The pilot and air mechanic stand side-by-side in front of the mounted artilleryman. A cavalry soldier is mounted on a horse on the left of the monument. A sapper at the rear of the arch carries a pick axe over his right shoulder. They were responsible for building roads, bridges and tunnels and for water supplies and major fortifications. The soldier at the rear of the arch, carries a railway spike hammer over his right shoulder. The railways carried men, ammunition and supplies to the front. With his broad-brimmed hat and his cant hook over his shoulder the forester is easy to locate at the rear of the monument. The Canadian Forestry Corps. produced railroad ties, logs for road building and timber for major fortifications.
Inside the arch is a soldier who could represent those in the Canadian Army Service Corps, which supplied the troops with food, ammunition and other supplies.
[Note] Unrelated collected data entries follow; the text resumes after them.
Lemma scan_options_spec (items : list (string * option_value)) (acc : list string) :
  scan_options items acc =
    if bool_decide (Forall (λ kv, check_option kv.1 kv.2 = true) items)
    then Some (acc ++ filter (λ k, k ∈ option_keys) items.*1)%list
    else None.
Proof.
  revert acc. induction items as [|[k v] items IH]; intros acc; cbn [scan_options].
  - rewrite bool_decide_eq_true_2 by constructor. cbn. by rewrite app_nil_r.
  - destruct (check_option k v) eqn:Hc.
    + rewrite IH. cbn [fmap list_fmap fst].
      destruct (bool_decide (Forall _ items)) eqn:Hall.
      * apply bool_decide_eq_true_1 in Hall.
        rewrite (bool_decide_eq_true_2 (Forall _ (_ :: _)))
          by (constructor; [exact Hc | exact Hall]).
        f_equal. case_bool_decide.
        -- rewrite filter_cons_True by done. by rewrite <- app_assoc.
        -- by rewrite filter_cons_False.
      * apply bool_decide_eq_false_1 in Hall.
        rewrite (bool_decide_eq_false_2 (Forall _ (_ :: _))); [done|].
        intros Hf. by inv Hf.
    + rewrite (bool_decide_eq_false_2 (Forall _ (_ :: _))); [done|].
      intros Hf. inv Hf. cbn in *. congruence.
Qed.

Lemma convert_twice (k : string) (v : option_value) :
  convert_date_option strptime "start_date"
    (convert_date_option strptime "end_date" (k, v))
  = (k, if bool_decide (k ∈ ["end_date"; "start_date"])
        then match date_of strptime v with Some d => VDate d | None => v end
        else v).
Proof.
  unfold convert_date_option. cbn [fst snd].
  destruct (String.eqb_spec k "end_date") as [->|Hne1]; cbn [fst snd].
  - rewrite bool_decide_eq_true_2 by set_solver. reflexivity.
  - destruct (String.eqb_spec k "start_date") as [->|Hne2].
    + rewrite bool_decide_eq_true_2 by set_solver. reflexivity.
    + rewrite bool_decide_eq_false_2 by set_solver. reflexivity.
Qed.

Lemma date_key_accepted (k : string) (v : option_value) :
  k ∈ ["end_date"; "start_date"] →
  option_accepted strptime k v ↔ is_Some (date_of strptime v).
Proof.
  intros Hk. unfold option_accepted.
  assert (String.eqb k "config" = false) as ->
    by (apply String.eqb_neq; intros ->; set_solver).
  rewrite bool_decide_eq_true_2 by done. destruct v as [d|s|b|]; cbn [date_of].
  - split; [by eexists | intros _; left; by eexists].
  - split.
    + intros [[d Hd]|(s' & [= <-] & Hs)]; [done | exact Hs].
    + intros Hs. right. by exists s.
  - split; [intros [[? ?]|(? & ? & _)]; done | by intros [? ?]].
  - split; [intros [[? ?]|(? & ? & _)]; done | by intros [? ?]].
Qed.

Lemma date_key_checked (k : string) (d : date) :
  k ∈ ["end_date"; "start_date"] → check_option k (VDate d) = true.
Proof.
  intros [->|[->|[]%elem_of_nil]%elem_of_cons]%elem_of_cons; reflexivity.
Qed.

Lemma other_key_checked (k : string) (v : option_value) :
  k ∉ ["end_date"; "start_date"] →
  check_option k v = true ↔ option_accepted strptime k v.
Proof.
  intros Hk. unfold check_option, option_accepted.
  rewrite (bool_decide_eq_false_2 _ Hk).
  destruct (String.eqb k "config").
  - destruct v; split; try done; try (by intros [? ?]); by eexists.
  - destruct (is_substring k "end_datestart_date").
    + destruct v; split; try done; try (by eexists);
        intros Hv; by destruct (Hv eq_refl).
    + split; [intros _ ?; done | done].
Qed.

(** The second loop on a converted item, seen on the item as given. *)
Lemma check_converted (k : string) (v : option_value) :
  (k ∈ ["end_date"; "start_date"] → is_Some (date_of strptime v)) →
  let kv := convert_date_option strptime "start_date"
              (convert_date_option strptime "end_date" (k, v)) in
  check_option kv.1 kv.2 = true ↔ option_accepted strptime k v.
Proof.
  intros Hd. cbn zeta. rewrite convert_twice. cbn [fst snd].
  case_bool_decide as Hk.
  - destruct (Hd Hk) as [d Hd']. rewrite Hd', date_key_checked by done.
    split; [|done]. intros _. apply date_key_accepted; [done|]. rewrite Hd'. by eexists.
  - by apply other_key_checked.
Qed.

Lemma get_item_convert_other (key key' : string) (options : list (string * option_value)) :
  key ≠ key' →
  get_item key (convert_date_option strptime key' <$> options) = get_item key options.
Proof.
  intros Hne. induction options as [|[k v] options IH]; [done|].
  cbn [fmap list_fmap]. unfold convert_date_option at 1. cbn [fst snd].
  destruct (String.eqb_spec k key') as [->|Hk]; cbn [get_item]; rewrite IH; [|done].
  by rewrite (proj2 (String.eqb_neq key key') Hne).
Qed.

(** The result of [validate_options] as a conjunction of its checks. *)
Lemma validate_options_result (options : list (string * option_value)) :
  NoDup options.*1 →
  let o2 := convert_date_option strptime "start_date"
              <$> (convert_date_option strptime "end_date" <$> options) in
  let date_ok key :=
    match get_item key options with
    | Some v => bool_decide (is_Some (date_of strptime v))
    | None => true
    end in
  (validate_options strptime options).1
  = date_ok "end_date" && date_ok "start_date"
    && bool_decide (Forall (λ kv, check_option kv.1 kv.2 = true) o2)
    && bool_decide (sorted_strings (filter (λ k, k ∈ option_keys) options.*1)
                    = sorted_strings option_keys)
  ∧ ((validate_options strptime options).1 = true →
     (validate_options strptime options).2 = o2).
Proof.
  intros Hnd. cbv beta zeta.
  set (o1 := convert_date_option strptime "end_date" <$> options).
  set (o2 := convert_date_option strptime "start_date" <$> o1).
  assert (o2.*1 = options.*1) as Hk2 by (unfold o2, o1; by rewrite !convert_keys).
  assert (NoDup o1.*1) as Hnd1 by (unfold o1; by rewrite convert_keys).
  assert (get_item "start_date" o1 = get_item "start_date" options) as Hg1
    by (unfold o1; by rewrite get_item_convert_other).
  remember (validate_options strptime options) as r eqn:Hr.
  unfold validate_options in Hr. rewrite check_date_option_spec in Hr by done.
  fold o1 in Hr.
  assert (∀ o : list (string * option_value),
            match (if bool_decide (Forall (λ kv, check_option kv.1 kv.2 = true) o2)
                      then Some (filter (λ k, k ∈ option_keys) options.*1) else None)
               with
               | Some has_keys =>
                   (bool_decide (sorted_strings has_keys = sorted_strings option_keys), o)
               | None => (false, o)
               end
               = (bool_decide (Forall (λ kv, check_option kv.1 kv.2 = true) o2)
                  && bool_decide (sorted_strings (filter (λ k, k ∈ option_keys) options.*1)
                                  = sorted_strings option_keys), o)) as Hscan
    by (intros o; by destruct (bool_decide (Forall _ o2))).
  assert (bool_decide (is_Some (@None date)) = false) as Hnone
    by (apply bool_decide_eq_false_2; by intros [? ?]).
  assert (∀ d : date, bool_decide (is_Some (Some d)) = true) as Hsome
    by (intros d; apply bool_decide_eq_true_2; by eexists).
  destruct (get_item "end_date" options) as [v1|]; cbn beta iota in Hr |- *.
  - destruct (date_of strptime v1) as [d1|]; cbn beta iota in Hr |- *.
    + rewrite check_date_option_spec in Hr by done. fold o2 in Hr. rewrite Hg1 in Hr.
      destruct (get_item "start_date" options) as [v2|]; cbn beta iota in Hr |- *.
      * destruct (date_of strptime v2) as [d2|]; cbn beta iota in Hr |- *.
        -- rewrite scan_options_spec, Hk2 in Hr. cbn [app] in Hr.
           rewrite Hscan in Hr. subst r. rewrite !Hsome. done.
        -- subst r. rewrite Hsome, Hnone. done.
      * rewrite scan_options_spec, Hk2 in Hr. cbn [app] in Hr.
        rewrite Hscan in Hr. subst r. rewrite Hsome. done.
    + subst r. rewrite Hnone. done.
  - rewrite check_date_option_spec in Hr by done. fold o2 in Hr. rewrite Hg1 in Hr.
    destruct (get_item "start_date" options) as [v2|]; cbn beta iota in Hr |- *.
    + destruct (date_of strptime v2) as [d2|]; cbn beta iota in Hr |- *.
      * rewrite scan_options_spec, Hk2 in Hr. cbn [app] in Hr.
        rewrite Hscan in Hr. subst r. rewrite Hsome. done.
      * subst r. rewrite Hnone. done.
    + rewrite scan_options_spec, Hk2 in Hr. cbn [app] in Hr.
      rewrite Hscan in Hr. subst r. done.
Qed.

Lemma date_ok_iff (key : string) (options : list (string * option_value)) :
  NoDup options.*1 →
  match get_item key options with
  | Some v => bool_decide (is_Some (date_of strptime v))
  | None => true
  end = true
  ↔ ∀ v, (key, v) ∈ options → is_Some (date_of strptime v).
Proof.
  intros Hnd. destruct (get_item key options) as [v|] eqn:Hg.
  - apply get_item_Some in Hg; [|done]. rewrite bool_decide_eq_true. split.
    + intros Hv v' Hin. apply get_item_Some in Hg, Hin; [|done..]. congruence.
    + intros H. by apply H.
  - apply get_item_None in Hg. split; [|done]. intros _ v Hin.
    destruct Hg. apply elem_of_keys. eauto.
Qed.

Lemma converted_item (options : list (string * option_value)) (k : string)
    (v : option_value) (d : date) :
  NoDup options.*1 → k ∈ ["end_date"; "start_date"] →
  (k, v) ∈ options → date_of strptime v = Some d →
  get_item k (convert_date_option strptime "start_date"
                <$> (convert_date_option strptime "end_date" <$> options))
  = Some (VDate d).
Proof.
  intros Hnd Hk Hin Hd. apply get_item_Some.
  - by rewrite !convert_keys.
  - rewrite <- list_fmap_compose. apply list_elem_of_fmap. exists (k, v).
    split; [|done]. cbn. rewrite convert_twice, Hd. by rewrite bool_decide_eq_true_2.
Qed.

Lemma validate_options_char (options : list (string * option_value)) :
  NoDup options.*1 →
  ((validate_options strptime options).1 = true
   ↔ (∀ k, k ∈ option_keys → k ∈ options.*1)
     ∧ (∀ k v, (k, v) ∈ options → option_accepted strptime k v))
  ∧ ((validate_options strptime options).1 = true →
     ∃ d1 d2,
       get_item "end_date" (validate_options strptime options).2 = Some (VDate d1)
       ∧ get_item "start_date" (validate_options strptime options).2 = Some (VDate d2)).
Proof.
  intros Hnd. destruct (validate_options_result options Hnd) as [Hb Ho].
  cbv beta zeta in Hb, Ho.
  assert (NoDup option_keys) as Hreq.
  { unfold option_keys. repeat (apply NoDup_cons; split; [set_solver|]). apply NoDup_nil_2. }
  assert ((validate_options strptime options).1 = true
          ↔ ((∀ v, ("end_date", v) ∈ options → is_Some (date_of strptime v))
             ∧ (∀ v, ("start_date", v) ∈ options → is_Some (date_of strptime v)))
            ∧ (∀ k v, (k, v) ∈ options →
                 let kv := convert_date_option strptime "start_date"
                             (convert_date_option strptime "end_date" (k, v)) in
                 check_option kv.1 kv.2 = true)
            ∧ (∀ k, k ∈ option_keys → k ∈ options.*1)) as Hiff.
  { rewrite Hb, !andb_true_iff, !date_ok_iff, !bool_decide_eq_true by done.
    rewrite sorted_strings_eq_iff, keys_complete by done.
    rewrite <- list_fmap_compose, Forall_fmap, Forall_forall.
    split.
    - intros [[[H1 H2] H3] H4]. split_and!; try done. intros k v Hin. exact (H3 (k, v) Hin).
    - intros [[H1 H2] [H3 H4]]. split_and!; try done. intros [k v] Hin. exact (H3 k v Hin). }
  assert (((∀ v, ("end_date", v) ∈ options → is_Some (date_of strptime v))
           ∧ (∀ v, ("start_date", v) ∈ options → is_Some (date_of strptime v)))
          ↔ ∀ k v, (k, v) ∈ options → k ∈ ["end_date"; "start_date"] →
                   is_Some (date_of strptime v)) as Hdates.
  { split.
    - intros [H1 H2] k v Hin [->|[->|[]%elem_of_nil]%elem_of_cons]%elem_of_cons; auto.
    - intros H. split; intros v Hin; apply (H _ _ Hin); set_solver. }
  split.
  - rewrite Hiff, Hdates. split.
    + intros (Hd & Hc & Hk). split; [done|]. intros k v Hin.
      apply check_converted; [by apply Hd|]. by apply Hc.
    + intros [Hk Hacc]. split_and!; [|  |done].
      * intros k v Hin Hkey. apply (date_key_accepted k v Hkey). by apply Hacc.
      * intros k v Hin. apply check_converted; [|by apply Hacc].
        intros Hkey. apply (date_key_accepted k v Hkey). by apply Hacc.
  - intros Htrue. rewrite (Ho Htrue). apply Hiff in Htrue as (Hd & _ & Hk).
    pose proof (proj1 Hdates Hd) as Hd'. clear Hd. rename Hd' into Hd.
    assert ("end_date" ∈ options.*1) as [v1 H1]%elem_of_keys by (apply Hk; set_solver).
    assert ("start_date" ∈ options.*1) as [v2 H2]%elem_of_keys by (apply Hk; set_solver).
    destruct (Hd _ _ H1 ltac:(set_solver)) as [d1 Hd1].
    destruct (Hd _ _ H2 ltac:(set_solver)) as [d2 Hd2].
    exists d1, d2. split; eapply converted_item; try done; set_solver.
Qed.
With his goggles on the front of his field service cap, the dispatch rider stands out at the left rear of the monument. To the rear of the sailor stands a member of the Canadian Corps of Signals. From his shoulder hangs a field telephone that was used to communicate in the trenches and between unit headquarters. The stretcher bearer is to the right rear of the monument. Just behind him are two nurses representing the Canadian Army Medical Corp There is field artillery piece, an 18-pounder in the very rear of the monument.
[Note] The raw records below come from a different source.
Lemma trim_drops_last c s :
  is_white_space c = true -> trim (s ++ [c]) = trim s.
Proof. intros H. unfold trim. now rewrite trimEnd_drops. Qed.

Lemma startsWith_refl_app p s : startsWith (p ++ s) p = true.
Proof.
  induction p as [|a p IH]; simpl; [reflexivity|].
  now rewrite N.eqb_refl, IH.
Qed.

Lemma startsWith_length s p :
  startsWith s p = true -> (length p <= length s)%nat.
Proof.
  revert s. induction p as [|a p IH]; intros [|b s] H; simpl in *;
    try lia; try discriminate.
  apply andb_prop in H as [_ H]. apply IH in H. lia.
Qed.

Lemma indexOf_from_absent c s i :
  0 <= i -> indexOf_from [c] s i = -1 <-> ~ In c s.
Proof.
  revert i. induction s as [|a s IH]; intros i Hi; simpl.
  - tauto.
  - destruct (N.eqb_spec c a) as [E|E]; simpl.
    + split; [lia | intros H; exfalso; apply H; left; congruence].
    + rewrite IH by lia. split.
      * intros H [F|F]; [congruence | tauto].
      * tauto.
Qed.

Lemma indexOf_from_first c s t i :
  0 <= i -> ~ In c s ->
  indexOf_from [c] (s ++ c :: t) i = i + Z.of_nat (length s).
Proof.
  revert i. induction s as [|a s IH]; intros i Hi H.
  - simpl. rewrite N.eqb_refl. simpl. lia.
  - simpl in *. destruct (N.eqb_spec c a) as [E|E]; simpl.
    + exfalso. apply H. left. congruence.
    + rewrite IH by (lia || tauto). lia.
Qed.

Lemma has_line_break_false s :
  has_line_break s = false <-> ~ In 10%N s.
Proof.
  unfold has_line_break, indexOf, newline.
  rewrite negb_false_iff, Z.eqb_eq. apply indexOf_from_absent. lia.
Qed.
The Canadian Tomb of the Unknown Soldier is located in front of the National War Memorial.
The tomb was added to the war memorial in 2000, and holds the remains of an unidentified Canadian
soldier who died in France during World War One.
The tomb is built of Caledonia granite and it has a bronze relief sculpture and four bronze corner pieces. The bronze work was designed by Canadian artist Mary-Ann Liu and cast in Roberts Creek, British Columbia. Both the tomb and sculpture reflect some of the themes and style of the Vimy Memorial.The three-tiered sarcophagus is 12 feet long, 8 feet wide and 3 feet high. Dark Caledonia granite, quarried in Rivière à Pierre, Québec, was selected to complement the paler-coloured stone used in the National War Memorial. While it is patterned after the stone altar of the Vimy Memorial, the severe Ottawa climate, as well as the bronze and stone makeup of the National War Memorial, led to the decision to produce the relief work in bronze.
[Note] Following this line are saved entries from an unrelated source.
(** X10.  With a table selected, [getExcelData] converts the sheet of
    that name, not the first one; a name that the workbook does not have
    gives no rows and no error.  The selection is kept, and with more than
    one sheet the rows go to a companion file named after the table (for
    a table name without [$], which a replacement text treats
    differently). *)
Theorem getExcelData_requested_table (rt : Runtime) (workbook : WorkBook) (st : State)
    (firstSheet : string) (rest : list string) :
  SheetNames workbook = firstSheet :: rest →
  (0 < String.length (_dataTable (this st)))%nat →
  (getExcelData rt workbook st).1
  = Normal (sheet_to_json (Sheets workbook !! _dataTable (this st)))
  ∧ (Sheets workbook !! _dataTable (this st) = None →
     (getExcelData rt workbook st).1 = Normal [])
  ∧ _dataTable (this (getExcelData rt workbook st).2) = _dataTable (this st)
  ∧ (rest ≠ [] →
     "$"%char ∉ list_ascii_of_string (_dataTable (this st)) →
     _tableList (this (getExcelData rt workbook st).2) = firstSheet :: rest
     ∧ files (getExcelData rt workbook st).2
       = companionWritten rt
           (Js.replace (jsonCompanion (this st)) ".json"
              ("-" ++ _dataTable (this st) ++ ".json")%string)
           (VArray (sheet_to_json (Sheets workbook !! _dataTable (this st))))
           (files st)).
Proof.
  intros Hnames Htable. apply Nat.ltb_lt in Htable.
  rewrite (getExcelData_selected rt workbook st firstSheet rest Hnames).
  unfold selectedSheet, sheetCompanion. rewrite Htable. cbn [fst snd].
  split_and!; [done| |done|].
  - by intros ->.
  - intros Hrest _. destruct rest as [|second rest]; [done|]. done.
Qed.

Lemma getExcelData_requested_table_witness :
  (getExcelData Sample.runtime Sample.ledger Scenario.ledgerQ2).1
  = Normal [VObject [("amount", VNumber 20)]; VObject [("amount", VNumber 30)]]
  ∧ (getExcelData Sample.runtime Sample.ledger Scenario.ledgerQ9).1 = Normal []
  ∧ is_Some (files (getExcelData Sample.runtime Sample.ledger Scenario.ledgerQ2).2
               !! "/data/ledger-Q2.json").
Proof.
  destruct (getExcelData_requested_table Sample.runtime Sample.ledger Scenario.ledgerQ2
              "Q1" ["Q2"]) as (Hrows & _ & _ & Hfiles); [reflexivity|cbn; lia|].
  destruct (getExcelData_requested_table Sample.runtime Sample.ledger Scenario.ledgerQ9
              "Q1" ["Q2"]) as (_ & Hnone & _); [reflexivity|cbn; lia|].
  destruct Hfiles as [_ Hfiles]; [done| |].
  { vm_compute. intros Hin.
    repeat (apply elem_of_cons in Hin as [Hin|Hin]; [discriminate|]).
    by apply elem_of_nil in Hin. }
  split_and!.
  - rewrite Hrows. reflexivity.
  - apply Hnone. reflexivity.
  - rewrite Hfiles. vm_compute. eauto.
Defined.

(** X11.  For a spreadsheet that the reader accepts, [refresh] posts the
    rows of the selected sheet: the sheet asked for in this call, else the
    one selected before, else the first.  The message names that selection
    and lists the sheets when there is more than one.  When the sheet has
    no rows, or does not exist, nothing is posted. *)
Theorem refresh_posts_selected_sheet (rt : Runtime) (dataTable : string) (st : State)
    (bytes : string) (decoder : Decoder) (type : WorkBookType) (workbook : WorkBook)
    (firstSheet : string) (rest : list string) :
  (decoder = BinarySpreadsheet ∧ type = BinaryWorkBook)
  ∨ (decoder = TextSpreadsheet ∧ type = FileWorkBook) →
  decoderFor (_fileExtension (this st)) = Some decoder →
  files st !! dataFilePathOf rt (this st) = Some bytes →
  xlsx_read rt type bytes = Some workbook →
  SheetNames workbook = firstSheet :: rest →
  let self := this (requestedTable dataTable st) in
  let tableList :=
    if (1 <? List.length (firstSheet :: rest))%nat then firstSheet :: rest
    else _tableList (this st) in
  let dataRows := sheet_to_json (Sheets workbook !! selectedSheet self firstSheet) in
  ∃ st',
    refresh rt dataTable st = (Normal tt, st')
    ∧ this st' = set_tableList tableList self
    ∧ posted st'
      = posted st ++
          match dataRows with
          | [] => []
          | _ => [refreshMessage (set_tableList tableList self) (DataRows dataRows)]
          end.
Proof.
  intros Hkind Hdecoder Hfile Hread Hnames. cbv zeta. rewrite refresh_run.
  destruct (requestedTable_fields dataTable st)
    as (_ & _ & Hext & _ & _ & Hlist & _ & Hfiles & Hposted & _).
  pose proof (requestedTable_file rt dataTable st) as Hsame. rewrite Hfile in Hsame.
  rewrite <- Hext in Hdecoder.
  unfold bind at 1. cbn [getThis]. unfold bind at 1. unfold tryCatch.
  rewrite (getFileData_spreadsheet rt _ bytes decoder type Hkind Hdecoder Hsame), Hread.
  unfold bind at 1.
  rewrite (getExcelData_selected rt workbook _ firstSheet rest Hnames).
  cbn [ret]. rewrite Hlist.
  destruct (sheet_to_json _) as [|row rows] eqn:Hrows.
  - eexists. split; [reflexivity|]. cbn. rewrite app_nil_r. done.
  - eexists. split; [reflexivity|]. cbn. rewrite Hposted. done.
Qed.

Lemma refresh_posts_selected_sheet_witness :
  ∃ st',
    refresh Sample.runtime "" Scenario.ledgerQ2 = (Normal tt, st')
    ∧ posted st'
      = [refreshMessage
           (set_tableList ["Q1"; "Q2"] (this Scenario.ledgerQ2))
           (DataRows [VObject [("amount", VNumber 20)]; VObject [("amount", VNumber 30)]])].
Proof.
  destruct (refresh_posts_selected_sheet Sample.runtime "" Scenario.ledgerQ2
              Sample.ledgerBytes BinarySpreadsheet BinaryWorkBook Sample.ledger
              "Q1" ["Q2"]) as (st' & Hrun & _ & Hposted).
  - left. done.
  - vm_compute. reflexivity.
  - vm_compute. reflexivity.
  - vm_compute. reflexivity.
  - reflexivity.
  - exists st'. split; [exact Hrun|]. rewrite Hposted. reflexivity.
Defined.

(** ** Arrow tables *)











Section AssignFold.
Context {B : Type} (step : list (string * value) → B → list (string * value)).
Context (k : B → string) (v : B → value).
Hypothesis step_assigns : ∀ acc x, step acc x = assignProperty (k x) (v x) acc.





End AssignFold.






(** Field names that are array indices come first in a row, in ascending
    order, the other names follow as they were first assigned; a name
    used twice keeps its place and takes the later cell; [__proto__]
    gives no property. *)
Example arrowRow_key_order :
  field_name <$> table_fields Scenario.mixedKeys
  = ["b"; "10"; "__proto__"; "9"; "a"; "b"; "07"]
  ∧ arrowRow Scenario.mixedKeys 0
    = VObject [("9", VNumber 3); ("10", VNumber 1); ("b", VNumber 5);
               ("a", VNumber 4); ("07", VNumber 6)]
  ∧ arrayIndex <$> ["0"; "07"; "10"; "4294967294"; "4294967295"; "-1"; "1.5"; ""]
    = [Some 0%Z; None; Some 10%Z; Some 4294967294%Z; None; None; None; None].
Proof. vm_compute. split_and!; reflexivity. Qed.




(** ** The display type of an Arrow field *)

Lemma index_char_absent (c : ascii) (s : string) :
  c ∉ list_ascii_of_string s → String.index 0 (String c "") s = None.
Proof.
  induction s as [|a s IH]; intros Hnot; simpl; [done|].
  simpl in Hnot. apply not_elem_of_cons in Hnot as [Hne Hnot].
  rewrite (IH Hnot). by destruct (ascii_dec c a).
Qed.

Lemma index_char_first (c : ascii) (s rest : string) :
  c ∉ list_ascii_of_string s →
  String.index 0 (String c "") (s ++ String c rest) = Some (String.length s).
Proof.
  induction s as [|a s IH]; intros Hnot; string_app.
  - destruct (ascii_dec c c); [|done]. by destruct rest.
  - simpl in Hnot. apply not_elem_of_cons in Hnot as [Hne Hnot].
    rewrite (IH Hnot). by destruct (ascii_dec c a).
Qed.

(** X14.  The display type name of an Arrow field is its type name cut
    before the first [<]: a type without [<] is taken whole, the
    parameters of [base<params>] are dropped, and a type that starts
    with [<] is taken whole, as the test is [typesIndex > 0]. *)
Theorem arrowFieldType_drops_parameters (name base params : string) :
  "<"%char ∉ list_ascii_of_string base →
  arrowFieldType {| field_name := name; field_type := base |} = base
  ∧ (base ≠ "" →
     arrowFieldType {| field_name := name; field_type := base ++ "<" ++ params |} = base)
  ∧ arrowFieldType {| field_name := name; field_type := "<" ++ params |}
    = ("<" ++ params)%string.
Proof.
  intros Hbase. unfold arrowFieldType, Js.indexOf, Js.substring0. cbn [field_type].
  split_and!.
  - by rewrite index_char_absent.
  - intros Hnonempty. change ("<" ++ params)%string with (String "<" params).
    rewrite index_char_first by done.
    destruct base as [|a base]; [done|]. cbn [String.length].
    destruct (Z.ltb_spec 0 (Z.of_nat (S (String.length base)))) as [_|?]; [|lia].
    rewrite Nat2Z.id. apply (substring_app_prefix (String a base)).
  - change ("<" ++ params)%string with (String "<" params).
    simpl. by destruct params.
Qed.

Lemma arrowFieldType_drops_parameters_witness :
  arrowFieldType {| field_name := "at"; field_type := "Timestamp<MILLISECOND>" |}
  = "Timestamp".
Proof.
  destruct (arrowFieldType_drops_parameters "at" "Timestamp" "MILLISECOND") as (_ & Hcut & _).
  - vm_compute. intros Hin. repeat (apply elem_of_cons in Hin as [Hin|Hin]; [discriminate|]).
    by apply elem_of_nil in Hin.
  - apply Hcut. discriminate.
Defined.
The bronze sculpture, will include the key elements of the stone carving on the Vimy altar; a medieval sword, a helmet of the type worn in the First World War, with branches of maple and laurel leaves. The laurel leaves symbolize both victory and death. Four bronze corner pieces containing symbolic mementos of mourning will enhance the sculpture. Three of the corner pieces will be decorated with large replicas of the Memorial Cross. First instituted in 1919, the Cross is presented to the family of those who gave their lives while serving Canada in war or on peacekeeping missions. The three Crosses are slightly different; each has the Royal Cypher of one of the successive monarchs since its inception (George V, George VI, and Elizabeth II). On the fourth corner piece there will be a replica of a poppy, representing those who may fall in future conflicts. The curved shape of the corner pieces will echo the curve of the top of the War Memorial.